**WHAT IS REQUIRED**
Reproduce the first line of the entries that follow and each later line, word for word, ending with the one containing "destruct (filtered_out (ui path) filter v); [by injection".

**EXCERPTED DATA**
○ ○ ○ ○ ○ ○ ○
Lemma RenderDebuggerVariable_once fuel :
  forall ui path v filter in_watch s s',
    queried_once s ->
    RenderDebuggerVariable QVC fuel ui path v filter in_watch s = Some s' ->
    queried_once s'.
Proof.
  induction fuel as [|fuel IH]; intros ui path v filter w s s' Hs Hrun;
    simpl in Hrun; [discriminate|].
  destruct (filtered_out (ui path) filter v); [by injection Hrun as <-|].
  destruct (var_states (rs_cache s) !! var v) as [var0|] eqn:Hv;
    [|discriminate].
  set (s1 := if right_clicked (ui path)
             then RenderState (right_click w v (rs_cache s)) (rs_queried s)
             else s) in Hrun.
  assert (Hv1 : var_states (rs_cache s1) = var_states (rs_cache s)).
  { subst s1. destruct (right_clicked (ui path)); [|done]. simpl.
    apply right_click_var_states. }
  assert (Hs1 : queried_once s1).
  { eapply queried_once_same; [exact Hv1| |exact Hs].
    subst s1. by destruct (right_clicked (ui path)). }
  destruct (open (ui path)); [|by injection Hrun as <-].
  assert (Hs2 : queried_once (expand_on_open QVC var0 (var v) s1)).
  { apply expand_on_open_once; [by rewrite Hv1|done]. }
  destruct (var_states (rs_cache (expand_on_open QVC var0 (var v) s1))
              !! var v) as [var1|]; [|discriminate].
  destruct (bool_decide (expandable (value var1) = Expand_Children));
    [|by injection Hrun as <-].
  eapply (each_child_invariant queried_once); [|exact Hs2|exact Hrun].
  intros p ch s0 s0' Hs0 Hch. eapply IH; [exact Hs0|exact Hch].
Qed.

Lemma rendering_once s s' :
  rendering QVC s s' -> queried_once s -> queried_once s'.
Proof.
  induction 1 as [s|s s1 s2 fuel ui path v filter w Hrun _ IH
                 |s s2 f Hf _ IH]; intros Hs.
  - done.
  - apply IH. by eapply RenderDebuggerVariable_once.
  - apply IH. destruct Hs as [Hnd Hall]. split; [done|].
    intros k Hk. simpl. apply Hf. by apply Hall.
Qed.
End Expansion.

(** C7: expansion is requested at most once per state. Whether the children
    of a state that expands to children have been queried is read from its
    [queriedChildren] flag: with the flag set the request is skipped and the
    render state is returned as it was, also for a composite whose children
    list is empty; with the flag unset the query is issued whatever the
    list holds. Provided [QueryVariableChildren] sets the flag of its target
    and resets no flag, no state is queried twice in the course of an
    episode's rendering. *)
Theorem children_queried_at_most_once
    (QVC : asIDBVarAddr -> asIDBCache -> asIDBCache) :
  marks_queried QVC ->
  (forall it, keeps_queried (QVC it)) ->
  (forall st it s,
     queriedChildren st = true -> expand_on_open QVC st it s = s) /\
  (forall st it s,
     expandable (value st) = Expand_Children -> queriedChildren st = false ->
     expand_on_open QVC st it s
     = RenderState (QVC it (rs_cache s)) (rs_queried s ++ [it])) /\
  (forall fuel ui path v filter in_watch s st,
     var_states (rs_cache s) !! var v = Some st ->
     queriedChildren st = true -> children st = [] ->
     exists s',
       RenderDebuggerVariable QVC (S fuel) ui path v filter in_watch s
       = Some s' /\
       var_states (rs_cache s') = var_states (rs_cache s) /\
       rs_queried s' = rs_queried s) /\
  (forall c s', rendering QVC (RenderState c []) s' ->
                NoDup (rs_queried s') /\
                forall k, k ∈ rs_queried s' -> queried_in (rs_cache s') k).
Proof.
  intros Hmarks Hkeeps.
  assert (Hskip : forall st it s,
            queriedChildren st = true -> expand_on_open QVC st it s = s).
  { intros st it s Hq. unfold expand_on_open. rewrite Hq. simpl.
    by destruct (bool_decide _). }
  split; [exact Hskip|]. split; [|split].
  - intros st it s He Hq. unfold expand_on_open.
    rewrite bool_decide_eq_true_2 by done. by rewrite Hq.
  - intros fuel ui path v filter w s st Hv Hq Hch. simpl.
    destruct (filtered_out (ui path) filter v); [by exists s|].
    rewrite Hv.
    set (s1 := if right_clicked (ui path)
               then RenderState (right_click w v (rs_cache s)) (rs_queried s)
               else s).
    assert (Hv1 : var_states (rs_cache s1) = var_states (rs_cache s)).
    { subst s1. destruct (right_clicked (ui path)); [|done]. simpl.
      apply right_click_var_states. }
    assert (Hq1 : rs_queried s1 = rs_queried s).
    { subst s1. by destruct (right_clicked (ui path)). }
    destruct (open (ui path)); [|by exists s1].
    rewrite Hskip by done. rewrite Hv1, Hv, Hch. simpl.
    destruct (bool_decide _); by exists s1.
  - intros c s' Hr.
    apply (rendering_once QVC Hmarks Hkeeps _ _ Hr).
    split; [apply NoDup_nil_2|]. intros k Hk. by inversion Hk.
Qed.

Lemma query_no_children_marks : marks_queried query_no_children.
Proof.
  intros it c [st Hst]. unfold queried_in, query_no_children. simpl.
  rewrite lookup_alter_eq, Hst. simpl. by eexists.
Qed.

Lemma query_no_children_keeps it : keeps_queried (query_no_children it).
Proof.
  intros c k (st & Hst & Hq). unfold queried_in, query_no_children. simpl.
  destruct (decide (it = k)) as [->|Hne].
  - rewrite lookup_alter_eq, Hst. simpl. by eexists.
  - rewrite lookup_alter_ne by done. by exists st.
Qed.
Lemma tidy_step e c c' :
  tidy c -> calm e c = true -> captionStep e c = Some c' -> tidy c'.
Proof.
  intros T Hcalm.
  destruct e as [subs| |i ok|i srtText]; cbn [captionStep calm] in *.
  - apply negb_true_iff in Hcalm. intros H. injection H as <-.
    destruct (mounted c) as [i|] eqn:Hi.
    + apply tidy_runEffect3; [now apply tidy_cleanup|].
      destruct (tidy_mounted c T i Hi) as (p & Hp & _).
      unfold cleanup. now rewrite Hp.
    + now apply tidy_runEffect3.
  - apply negb_true_iff in Hcalm.
    destruct (mounted c) as [i|] eqn:Hi; [|discriminate].
    intros H. injection H as <-. now apply tidy_cleanup.
  - destruct (passes c !! i) as [p|] eqn:Hp; [|discriminate].
    destruct (awaiting p) eqn:Hw; try discriminate.
    destruct (remaining p) as [|sub rest]; [discriminate|].
    destruct ok as [[|]|]; [destruct (active_flag p) eqn:Ha|..];
      intros H; injection H as <-; try now apply tidy_continue_same.
    apply (tidy_rewrite c i p); try assumption; try reflexivity;
      cbn [awaiting active_flag]; congruence.
  - destruct (passes c !! i) as [p|] eqn:Hp; [|discriminate].
    destruct (awaiting p) eqn:Hw; try discriminate.
    destruct (remaining p) as [|sub rest]; [discriminate|].
    destruct srtText as [text|]; cbn [createObjectURL];
      intros H; injection H as <-; [|now apply tidy_continue_same].
    assert (Hi : mounted c = Some i).
    { destruct (decide (mounted c = Some i)) as [E|E]; [exact E|].
      destruct (tidy_old c T i p Hp E) as [_ Hn]. congruence. }
    destruct (tidy_mounted c T i Hi) as (q & Hq & Ha & _).
    assert (q = p) as -> by congruence.
    unfold continueWith. rewrite Ha.
    destruct rest as [|sub' rest];
      apply (tidy_create c i p); try assumption;
      cbn [active_flag createdUrls newTracks awaiting];
      try reflexivity; try discriminate;
      rewrite length_app; cbn; lia.
Qed.

Lemma calmRun_tidy es :
  forall c c', tidy c -> calmRun es c = Some c' -> tidy c'.
Proof.
  induction es as [|e es IH]; intros c c' T; cbn [calmRun].
  - intros H. now injection H as <-.
  - destruct (calm e c) eqn:Hc; [|discriminate].
    destruct (captionStep e c) as [c1|] eqn:E; [|discriminate].
    apply IH. now apply (tidy_step e c).
Qed.

(** What C8 asks for holds on calm schedules: no URL is revoked twice,
    none is revoked while its run is mounted, every URL ever created is
    either owned by the mounted run or revoked, and the URLs allocated are
    as many as the tracks the mounted run has made, which is the size of
    the batch once the run has finished. *)
Lemma calm_schedule_hygiene es c :
  calmRun es captionsOnMount = Some c ->
  NoDup (revokeLog (store c))
  /\ (forall u, u ∈ live (store c) -> u ∉ revokeLog (store c))
  /\ (forall u, u < nextBlob (store c) ->
                u ∈ live (store c) \/ u ∈ revokeLog (store c))
  /\ match mounted c with
     | Some i =>
         exists p,
           passes c !! i = Some p
           /\ size (live (store c)) = length (newTracks p)
           /\ (awaiting p = Settled ->
               size (live (store c)) = length (tracks c))
     | None => size (live (store c)) = 0
     end.
Proof.
  intros Hrun. pose proof (calmRun_tidy es _ _ tidy_on_mount Hrun) as T.
  split; [apply (tidy_log c T)|]. split; [apply (tidy_disjoint c T)|].
  split; [apply (tidy_cover c T)|].
  destruct (mounted c) as [i|] eqn:Hi.
  - destruct (tidy_mounted c T i Hi)
      as (p & Hp & Ha & Hlive & Hnd & Hlen & Hs).
    exists p. split; [exact Hp|].
    assert (size (live (store c)) = length (newTracks p)) as E.
    { rewrite Hlive, Hlen. now apply size_list_to_set. }
    split; [exact E|]. intros Hset. now rewrite (Hs Hset).
  - rewrite (tidy_unmounted c T Hi). apply size_empty.
Qed.

End PlayerProps.

(** ** The key handler over sequences of events *)

Module KeysProps.
Import JS App Keys.
Local Open Scope Q_scope.

Lemma arrow_key_direction key :
  includes arrowKeys key = true -> exists d, key = keyOf d.
Proof.
  unfold includes, arrowKeys. cbn [existsb]. rewrite !orb_true_iff.
  intros [H|[H|[H|[H|H]]]]; try discriminate; apply String.eqb_eq in H.
  - now exists Up.
  - now exists Down.
  - now exists Left.
  - now exists Right.
Qed.
(** A member whose lower-cased key is not in [FIELD_MAP], or whose value
    is a nested object, has no effect on the result, wherever it stands. *)
Theorem normalize_result_row_ignores
        (py_str : json → string) (pre post : list (string * json))
        (k : string) (v : json) :
  FIELD_MAP !! lower k = None ∨ (∃ members, v = JObj members) →
  normalize_result_row py_str (pre ++ (k, v) :: post)
  = normalize_result_row py_str (pre ++ post).
Proof.
  apply normalize_result_row_skip.
Qed.

Lemma normalize_result_row_ignores_witness :
  (FIELD_MAP !! lower "Rank" = None ∨ (∃ members, JStr "3" = JObj members))
  ∧ normalize_result_row str_of_text
      ([("bibno", JStr "7")] ++ ("Rank", JStr "3") :: [("name", JStr "A")])
    = normalize_result_row str_of_text
        ([("bibno", JStr "7")] ++ [("name", JStr "A")]).
Proof.
  split; [left; compute_done|].
  apply (normalize_result_row_ignores str_of_text
           [("bibno", JStr "7")] [("name", JStr "A")] "Rank" (JStr "3")).
  left. compute_done.
Defined.
Lemma drop_blank_head_all_blank (lines : list string) :
  Forall (fun l => Strings.is_blank l = true) lines ->
  Strings.drop_blank_head lines = [].
Proof.
  induction lines as [|l lines IH]; [reflexivity|].
  intros H. inversion H as [|? ? Hl Hls]; subst.
  cbn [Strings.drop_blank_head]. now rewrite Hl, (IH Hls).
Qed.

(** X26.  [dedent] of a text that holds white space only, line ends
    included, is the empty string. *)
Theorem dedent_of_blank_text (input : string) :
  all_chars is_space input = true -> Strings.dedent input = EmptyString.
Proof.
  intros H. unfold Strings.dedent.
  assert (B : Forall (fun l => Strings.is_blank l = true)
                     (split LF (normalize_newlines input))).
  { apply Forall_impl with (2 := split_all_space LF _
                                   (normalize_newlines_all_space input H)).
    intros l. apply is_blank_all_space. }
  now rewrite (drop_blank_head_all_blank _ B).
Qed.

Lemma join_split (c : ascii) (s : string) :
  join (String c EmptyString) (split c s) = s.
Proof.
  induction s as [|a s IH]; [reflexivity|]. cbn [split].
  destruct (Ascii.eqb_spec a c) as [E|E].
  - subst a. destruct (split c s) as [|w ws] eqn:Es.
    + destruct s; simpl in Es; [discriminate|].
      destruct (Ascii.eqb a c); [discriminate|].
      destruct (split c s); discriminate.
    + change (join (String c EmptyString) (EmptyString :: w :: ws))
        with (String c (join (String c EmptyString) (w :: ws))).
      now rewrite IH.
  - destruct (split c s) as [|w ws] eqn:Es.
    + destruct s; simpl in Es; [discriminate|].
      destruct (Ascii.eqb a0 c); [discriminate|].
      destruct (split c s); discriminate.
    + destruct ws as [|w' ws].
      * cbn [join] in *. now rewrite IH.
      * change (join (String c EmptyString) (String a w :: w' :: ws))
          with (String a (join (String c EmptyString) (w :: w' :: ws))).
        now rewrite IH.
Qed.

Lemma normalize_newlines_without_CR (s : string) :
  includes CR s = false -> normalize_newlines s = s.
Proof.
  assert (G : forall s, (includes CR s = false -> normalize_newlines s = s)
                        /\ forall c, includes CR (String c s) = false ->
                                     normalize_newlines (String c s) = String c s).
  { induction s0 as [|a s0 [IH1 IH2]].
    - split; reflexivity.
    - split; [apply IH2|]. intros c H.
      cbn [includes] in H. apply orb_false_iff in H. destruct H as [Hc H].
      change (normalize_newlines (String c (String a s0)))
        with (if Ascii.eqb c CR && Ascii.eqb a LF
              then String LF (normalize_newlines s0)
              else String c (normalize_newlines (String a s0))).
      rewrite Hc. cbn [andb]. now rewrite (IH2 a H). }
  apply G.
Qed.

Lemma min_indent_zero (lines : list string) :
  Strings.min_indent lines (Some 0%nat) = Some 0%nat.
Proof.
  induction lines as [|l lines IH]; [reflexivity|].
  cbn [Strings.min_indent]. destruct (Strings.is_blank l); [exact IH|].
  now rewrite Nat.ltb_irrefl || (cbn [Nat.ltb Nat.leb]; exact IH).
Qed.

Lemma not_blank_first (c : ascii) (s : string) :
  is_space c = false -> Strings.is_blank (String c s) = false.
Proof.
  intros Hc. unfold Strings.is_blank, trim. rewrite (trimStart_char c s Hc).
  rewrite trimEnd_cons. destruct (trimEnd s); [now rewrite Hc | reflexivity].
Qed.

(** X27.  A text of 7-bit characters without carriage returns whose first
    character is not white space and whose last line is not blank is
    returned by [dedent] as it is.  (Beyond 7 bits [trim] takes more
    characters for white space than ASCII has.) *)
Theorem dedent_keeps_unindented_text (c : ascii) (rest : string) :
  let input := String c rest in
  all_chars is_ascii_char input = true ->
  includes CR input = false ->
  is_space c = false ->
  Strings.is_blank (last (split LF input) EmptyString) = false ->
  Strings.dedent input = input.
Proof.
  intros input _ Hcr Hc Hlast. unfold Strings.dedent.
  rewrite (normalize_newlines_without_CR input Hcr).
  assert (Hlf : Ascii.eqb c LF = false).
  { destruct (Ascii.eqb_spec c LF) as [E|E]; [|reflexivity].
    subst c. discriminate Hc. }
  pose proof (join_split LF input) as J.
  destruct (split LF input) as [|l lines] eqn:Es.
  { exfalso. unfold input in Es. cbn [split] in Es. rewrite Hlf in Es.
    destruct (split LF rest); discriminate. }
  assert (Hl : exists w, l = String c w).
  { unfold input in Es. cbn [split] in Es. rewrite Hlf in Es.
    destruct (split LF rest) as [|w ws]; injection Es as <- _; eauto. }
  destruct Hl as [w ->].
  assert (Hhead : Strings.drop_blank_head (String c w :: lines) = String c w :: lines).
  { cbn [Strings.drop_blank_head]. now rewrite (not_blank_first c w Hc). }
  assert (Htail : Strings.drop_blank_tail (String c w :: lines) = String c w :: lines).
  { unfold Strings.drop_blank_tail.
    rewrite (app_removelast_last EmptyString (l := String c w :: lines))
      by discriminate.
    rewrite rev_unit. cbn [Strings.drop_blank_head]. rewrite Hlast.
    now rewrite <- rev_unit, rev_involutive. }
  rewrite Hhead, Htail.
  cbn [Strings.min_indent]. rewrite (not_blank_first c w Hc).
  cbn [leading_space]. rewrite Hc, min_indent_zero. exact J.
Qed.

End DedentFacts.


Section DedentIndented.

Lemma split_join (c : ascii) (ls : list string) :
  Forall (fun l => includes c l = false) ls -> ls <> [] ->
  split c (join (String c EmptyString) ls) = ls.
Proof.
  induction ls as [|l ls IH]; [contradiction|].
  intros H _. inversion H as [|? ? Hl Hls]; subst.
  destruct ls as [|l' ls].
  - now apply split_whole.
  - change (join (String c EmptyString) (l :: l' :: ls))
      with (l ++ String c (join (String c EmptyString) (l' :: ls))).
    rewrite (split_first c l _ Hl). f_equal. apply IH; [exact Hls | discriminate].
Qed.

Lemma includes_join_lines (c sep : ascii) (ls : list string) :
  Ascii.eqb sep c = false ->
  Forall (fun l => includes c l = false) ls ->
  includes c (join (String sep EmptyString) ls) = false.
Proof.
  intros Hsep. induction ls as [|l ls IH]; [reflexivity|].
  intros H. inversion H as [|? ? Hl Hls]; subst.
  destruct ls as [|l' ls]; [exact Hl|].
  change (join (String sep EmptyString) (l :: l' :: ls))
    with (l ++ String sep (join (String sep EmptyString) (l' :: ls))).
  rewrite includes_app, Hl. cbn [includes orb]. now rewrite Hsep, (IH Hls).
Qed.

Lemma includes_spaces (c : ascii) (n : nat) :
  Ascii.eqb " " c = false -> includes c (spaces n) = false.
Proof.
  intros Hc. induction n as [|n IH]; [reflexivity|].
  cbn [spaces includes]. now rewrite Hc, IH.
Qed.

Lemma trimStart_spaces (n : nat) (s : string) :
  trimStart (spaces n ++ s) = trimStart s.
Proof.
  induction n as [|n IH]; [reflexivity|]. exact IH.
Qed.

Lemma is_blank_spaces (n : nat) (s : string) :
  Strings.is_blank (spaces n ++ s) = Strings.is_blank s.
Proof.
  unfold Strings.is_blank, trim. now rewrite trimStart_spaces.
Qed.

Lemma leading_space_spaces (n : nat) (s : string) :
  leading_space (spaces n ++ s) = (n + leading_space s)%nat.
Proof.
  induction n as [|n IH]; [reflexivity|].
  cbn [spaces String.append leading_space]. cbn [is_space nat_of_ascii].
  change (is_space " ") with true. cbv iota. now rewrite IH.
Qed.

Lemma startsWith_spaces (n : nat) (s : string) :
  startsWith (spaces n) (spaces n ++ s) = true
  /\ slice_from n (spaces n ++ s) = s.
Proof.
  induction n as [|n [IH1 IH2]]; [split; [now destruct s | reflexivity]|].
  cbn [spaces String.append startsWith slice_from].
  now rewrite IH1, IH2.
Qed.

Lemma min_indent_indented (n : nat) (ls : list string) :
  Strings.min_indent (map (fun l => spaces n ++ l) ls) (Some n) = Some n.
Proof.
  induction ls as [|l ls IH]; [reflexivity|].
  cbn [map Strings.min_indent].
  destruct (Strings.is_blank (spaces n ++ l)); [exact IH|].
  rewrite leading_space_spaces.
  replace (n + leading_space l <? n)%nat with false; [exact IH|].
  symmetry. apply Nat.ltb_ge. lia.
Qed.

Lemma last_map_indent (n : nat) (l : string) (ls : list string) :
  last (map (fun x => spaces n ++ x) (l :: ls)) EmptyString
  = spaces n ++ last (l :: ls) EmptyString.
Proof.
  revert l. induction ls as [|l' ls IH]; intros l; [reflexivity|].
  change (last (map (fun x => spaces n ++ x) (l :: l' :: ls)) EmptyString)
    with (last (map (fun x => spaces n ++ x) (l' :: ls)) EmptyString).
  rewrite IH. reflexivity.
Qed.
○ ○ ○ ○ ○ ○ ○
**TASK SOLUTION**
Lemma RenderDebuggerVariable_once fuel :
  forall ui path v filter in_watch s s',
    queried_once s ->
    RenderDebuggerVariable QVC fuel ui path v filter in_watch s = Some s' ->
    queried_once s'.
Proof.
  induction fuel as [|fuel IH]; intros ui path v filter w s s' Hs Hrun;
    simpl in Hrun; [discriminate|].
  destruct (filtered_out (ui path) filter v); [by injection Hrun as <-|].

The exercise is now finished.